- **INSTRUCTIONS FOR THE TASK**:
What is needed here is an exact repetition of the records below, beginning at the line that has "resolved_account : Account;" and stopping after the line that has "Definition burn_plan (previous".

- **DATA PROVIDED**:
(* ===== verification/RelayLogic.v ===== *)
(** * Relay: planning ([canisters/relay/src/logic.rs])

    Burn samples, the top-up and surplus allocation, the splitter plan and the
    faucet commitment plan.  Amounts are e8s as [Z] with the saturating
    operations of the code. *)

From Stdlib Require Import Sorted.
From S2P Require Import Prelude BTree Async Ic Clients Accounts MemoPolicy CyclesProbe RelayState.

Definition MEMO_TOP_UP_CANISTER_U64 : Z := 1347768404.
Definition TOPUP_HEADROOM_NUMERATOR : Z := 101.
Definition TOPUP_HEADROOM_DENOMINATOR : Z := 100.
Definition CONVERSION_ESTIMATE_MAX_AGE_NANOS : Z := 14 * 24 * 60 * 60 * 1000000000.
Definition MIN_RAW_ICP_RECIPIENT_AMOUNT_E8S : Z := 100000000.
Definition SPLITTER_PERCENTAGES : list Z := [10; 20; 30; 40; 50; 60; 70; 80; 90].
(** [jupiter_memo_policy::MAX_RELAY_SURPLUS_MEMO_BYTES] *)
Definition MAX_RELAY_SURPLUS_MEMO_BYTES : Z := 32.
Definition faucet_neuron_id : Z := 11614578985374291210.
Definition SKIP_REASON_ZERO_BURN : string := "zero_burn".
Definition SKIP_REASON_GROSS_SHARE_DOES_NOT_EXCEED_FEE : string := "gross_share_does_not_exceed_fee".
Definition SKIP_REASON_INSUFFICIENT_BALANCE_FOR_TOPUPS : string := "insufficient_balance_for_topups".
Definition SKIP_REASON_NO_POSITIVE_BURN : string := "no_positive_burn".
Definition SKIP_REASON_NO_RAW_ICP_RECIPIENTS : string := "no_raw_icp_recipients".
Definition SKIP_REASON_MISSING_CONVERSION_ESTIMATE : string := "missing_conversion_estimate".
Definition SKIP_REASON_NO_SURPLUS_RECIPIENTS : string := "no_surplus_recipients".
Definition SKIP_REASON_NO_SURPLUS : string := "no_surplus".
Definition SKIP_REASON_RAW_ICP_SHARE_BELOW_1_ICP : string := "raw_icp_share_below_1_icp".
Definition SKIP_REASON_UNRECOVERED_CYCLE_DEFICIT : string := "unrecovered_cycle_deficit".
Definition SKIP_REASON_TRANSIENT_PROBE_FAILURE : string := "transient_probe_failure".
Definition SKIP_REASON_TARGET_UNAVAILABLE : string :=
  "target_unavailable_after_consecutive_probe_failures".
Definition TARGET_UNAVAILABLE_FAILURE_THRESHOLD : Z := 3.
Definition ALL_CYCLES_BATCH_BELOW_FEE_EFFICIENT_THRESHOLD : string :=
  "all_cycles_batch_below_fee_efficient_threshold".
Definition BOOTSTRAP_CYCLES_PER_E8 : Z := 100000.

(** ** Cycle arithmetic *)

Definition compute_burn (previous relay_minted_cycles current : Z) : Z :=
  sat_sub (sat_add128 previous relay_minted_cycles) current.

Definition ceil_div (numerator denominator : Z) : Z :=
  if numerator =? 0 then 0 else sat_add128 numerator (denominator - 1) / denominator.

Definition target_topup_cycles (burn_cycles : Z) : Z :=
  ceil_div (sat_mul128 burn_cycles TOPUP_HEADROOM_NUMERATOR) TOPUP_HEADROOM_DENOMINATOR.

Definition topup_net_e8s (target_cycles : Z) (estimate : ConversionEstimate) : Z :=
  if (target_cycles =? 0) || (cycles_per_e8 estimate =? 0) then 0
  else Z.min (ceil_div target_cycles (cycles_per_e8 estimate)) u64_max.

Definition conversion_estimate_is_usable (estimate : ConversionEstimate) (now_nanos : Z) : bool :=
  (0 <? cycles_per_e8 estimate)
  && (sat_sub now_nanos (ce_timestamp_nanos estimate) <=? CONVERSION_ESTIMATE_MAX_AGE_NANOS).

Definition conversion_estimate_from_cmc_rate (xdr_permyriad_per_icp timestamp_seconds : Z) :
    result ConversionEstimate string :=
  if xdr_permyriad_per_icp =? 0
  then Err "CMC ICP/XDR conversion rate produced zero cycles per e8"%string
  else
    match checked_mul timestamp_seconds 1000000000 with
    | None => Err "timestamp seconds to nanoseconds overflows u64"%string
    | Some t => Ok {| cycles_per_e8 := xdr_permyriad_per_icp; ce_timestamp_nanos := t |}
    end.

Definition classify_target_probe (observed : bool) (consecutive_failures : Z) :
    TargetProbeClassification :=
  if observed then Observable
  else if TARGET_UNAVAILABLE_FAILURE_THRESHOLD <=? consecutive_failures
  then UnavailableAfterConsecutiveFailures consecutive_failures
  else TransientProbeFailure consecutive_failures.

(** ** The proportional allocation *)

Definition proportional_share (total available gross : Z) : Z * Z :=
  if gross =? 0 then (0, 0)
  else
    let product := sat_mul128 available gross in
    (as_u64 (Z.min (product / total) gross), product mod total).

(** [order.sort_by]: descending remainder, then ascending index. *)
Definition before (a b : nat * Z) : bool :=
  (b.2 <? a.2) || ((a.2 =? b.2) && (a.1 <=? b.1)%nat).
Fixpoint insert_order (x : nat * Z) (l : list (nat * Z)) : list (nat * Z) :=
  match l with
  | [] => [x]
  | y :: l' => if before x y then x :: l else y :: insert_order x l'
  end.
Definition sort_order (l : list (nat * Z)) : list (nat * Z) := foldr insert_order [] l.

Definition fold_sat (l : list Z) : Z := fold_left sat_add l 0.

(** One pass of the [for] loop, with its [break]: allocations, used, advanced. *)
Fixpoint remainder_pass (desired : list Z) (available : Z) (order : list nat)
    (s : list Z * Z * bool) : list Z * Z * bool :=
  match order with
  | [] => s
  | i :: rest =>
      let '(alloc, used, advanced) := s in
      if available <=? used then s
      else if nth i alloc 0 <? nth i desired 0
      then remainder_pass desired available rest (alter (fun a => sat_add a 1) i alloc,
                                                   sat_add used 1, true)
      else remainder_pass desired available rest s
  end.

(** The [while] loop: [inr] when it ends. *)
Definition remainder_step (desired : list Z) (available : Z) (order : list nat)
    (s : list Z * Z) : (list Z * Z) + list Z :=
  if s.2 <? available then
    let '(alloc, used, advanced) := remainder_pass desired available order (s.1, s.2, false) in
    if advanced then inl (alloc, used) else inr alloc
  else inr s.1.

Definition enumerate_from {X} (start : nat) (l : list X) : list (nat * X) :=
  zip (seq start (length l)) l.

Definition proportional_order (total available : Z) (desired : list Z) : list nat :=
  map fst (sort_order (enumerate_from 0
    (map (fun g => (proportional_share total available g).2) desired))).

Definition proportional_topup_gross_allocations (desired : list Z) (total available : Z) :
    option (list Z) :=
  let shares := map (fun g => (proportional_share total available g).1) desired in
  match iterate (remainder_step desired available (proportional_order total available desired)) 64
          (shares, fold_sat shares) with
  | inr alloc => Some alloc
  | inl _ => None
  end.

(** ** Plans *)

Section logic.
Context `{P : PrincipalSpec} `{O : !OrdSpec Principal}.
#[local] Existing Instance Principal_eq_dec.

Record BurnPlan := MkBurnPlan {
  bp_canister_id : Principal;
  bp_previous_cycles : option Z;
  bp_current_cycles : Z;
  bp_relay_minted_cycles : Z;
  bp_burn_cycles : Z;
  bp_carried_deficit_cycles : Z;
  bp_target_topup_cycles : Z;
  bp_gross_share_e8s : Z;
  bp_amount_e8s : Z;
  bp_actual_minted_cycles : Z;
  bp_remaining_deficit_cycles : Z;
  bp_skipped_reason : option string;
}.

Record AllocationPlan := MkAllocation {
  topups : list BurnPlan;
  topup_phase_fully_funded : bool;
  skipped_surplus_reason : option string;
}.

Record ResolvedSurplusRecipient := MkResolved {
  resolved_target : SurplusTarget;
  resolved_account : Account;
  resolved_memo : option (list Z);
}.

Definition skip (why : string) (p : BurnPlan) : BurnPlan := p <| bp_skipped_reason := Some why |>.

Definition burn_plan (previous : btree_map Principal CyclesSnapshot)
    (relay_minted recovery_deficits : btree_map Principal Z) (use_headroom_target : bool)
    (entry : Principal * CyclesSnapshot) : BurnPlan :=
  let '(canister_id, snapshot) := entry in
  let previous_cycles := snap_cycles <$> btree_get canister_id previous in
  let minted := default 0 (btree_get canister_id relay_minted) in
  let burn := match previous_cycles with
              | Some prev => compute_burn prev minted (snap_cycles snapshot)
              | None => 0
              end in
  let carried := default 0 (btree_get canister_id recovery_deficits) in
  let new_target := if use_headroom_target then target_topup_cycles burn else burn in
  {| bp_canister_id := canister_id;
     bp_previous_cycles := previous_cycles;
     bp_current_cycles := snap_cycles snapshot;
     bp_relay_minted_cycles := minted;
     bp_burn_cycles := burn;
     bp_carried_deficit_cycles := carried;
     bp_target_topup_cycles := sat_add128 carried new_target;
     bp_gross_share_e8s := 0;
     bp_amount_e8s := 0;
     bp_actual_minted_cycles := 0;
     bp_remaining_deficit_cycles := sat_add128 carried new_target;
     bp_skipped_reason := None |}.

Definition burn_plans (current previous : btree_map Principal CyclesSnapshot)
    (relay_minted recovery_deficits : btree_map Principal Z) (use_headroom_target : bool) :
    list BurnPlan :=
  map (burn_plan previous relay_minted recovery_deficits use_headroom_target) current.

Definition desired_topup (fee_e8s : Z) (estimate : ConversionEstimate) (p : BurnPlan) :
    BurnPlan * Z :=
  let net := topup_net_e8s (bp_target_topup_cycles p) estimate in
  if net =? 0 then
    ((if bp_target_topup_cycles p =? 0 then skip SKIP_REASON_ZERO_BURN p else p), 0)
  else
    let gross := sat_add net fee_e8s in
    if gross <=? fee_e8s then (skip SKIP_REASON_GROSS_SHARE_DOES_NOT_EXCEED_FEE p, 0)
    else (p, gross).

Definition assign_share (fee_e8s gross : Z) (p : BurnPlan) : BurnPlan :=
  p <| bp_gross_share_e8s := gross |> <| bp_amount_e8s := gross - fee_e8s |>.

Definition fund_fully (fee_e8s : Z) (p : BurnPlan) (gross : Z) : BurnPlan :=
  if 0 <? gross then assign_share fee_e8s gross p else p.
Definition fund_partly (fee_e8s : Z) (p : BurnPlan) (gross : Z) : BurnPlan :=
  if fee_e8s <? gross then assign_share fee_e8s gross p
  else if is_none (bp_skipped_reason p)
  then skip SKIP_REASON_GROSS_SHARE_DOES_NOT_EXCEED_FEE p else p.
Definition mark_unfunded (p : BurnPlan) (desired : Z) : BurnPlan :=
  if (0 <? desired) && (bp_amount_e8s p =? 0) && is_none (bp_skipped_reason p)
  then skip SKIP_REASON_INSUFFICIENT_BALANCE_FOR_TOPUPS p else p.

Definition usable_estimate (conversion_estimate : option ConversionEstimate) (now_nanos : Z) :
    option ConversionEstimate :=
  match conversion_estimate with
  | Some e => then_some (conversion_estimate_is_usable e now_nanos) e
  | None => None
  end.

(** Every burn plan with the gross amount it asks for. *)
Definition asked_topups (current previous : btree_map Principal CyclesSnapshot)
    (relay_minted recovery_deficits : btree_map Principal Z) (fee_e8s : Z)
    (conversion_estimate : option ConversionEstimate) (now_nanos : Z) : list (BurnPlan * Z) :=
  let estimate := default {| cycles_per_e8 := BOOTSTRAP_CYCLES_PER_E8; ce_timestamp_nanos := now_nanos |}
                    (usable_estimate conversion_estimate now_nanos) in
  map (desired_topup fee_e8s estimate)
    (burn_plans current previous relay_minted recovery_deficits true).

- **PROBLEM SOLUTION**:
  resolved_account : Account;
  resolved_memo : option (list Z);
}.

Definition skip (why : string) (p : BurnPlan) : BurnPlan := p <| bp_skipped_reason := Some why |>.

Definition burn_plan (previous : btree_map Principal CyclesSnapshot)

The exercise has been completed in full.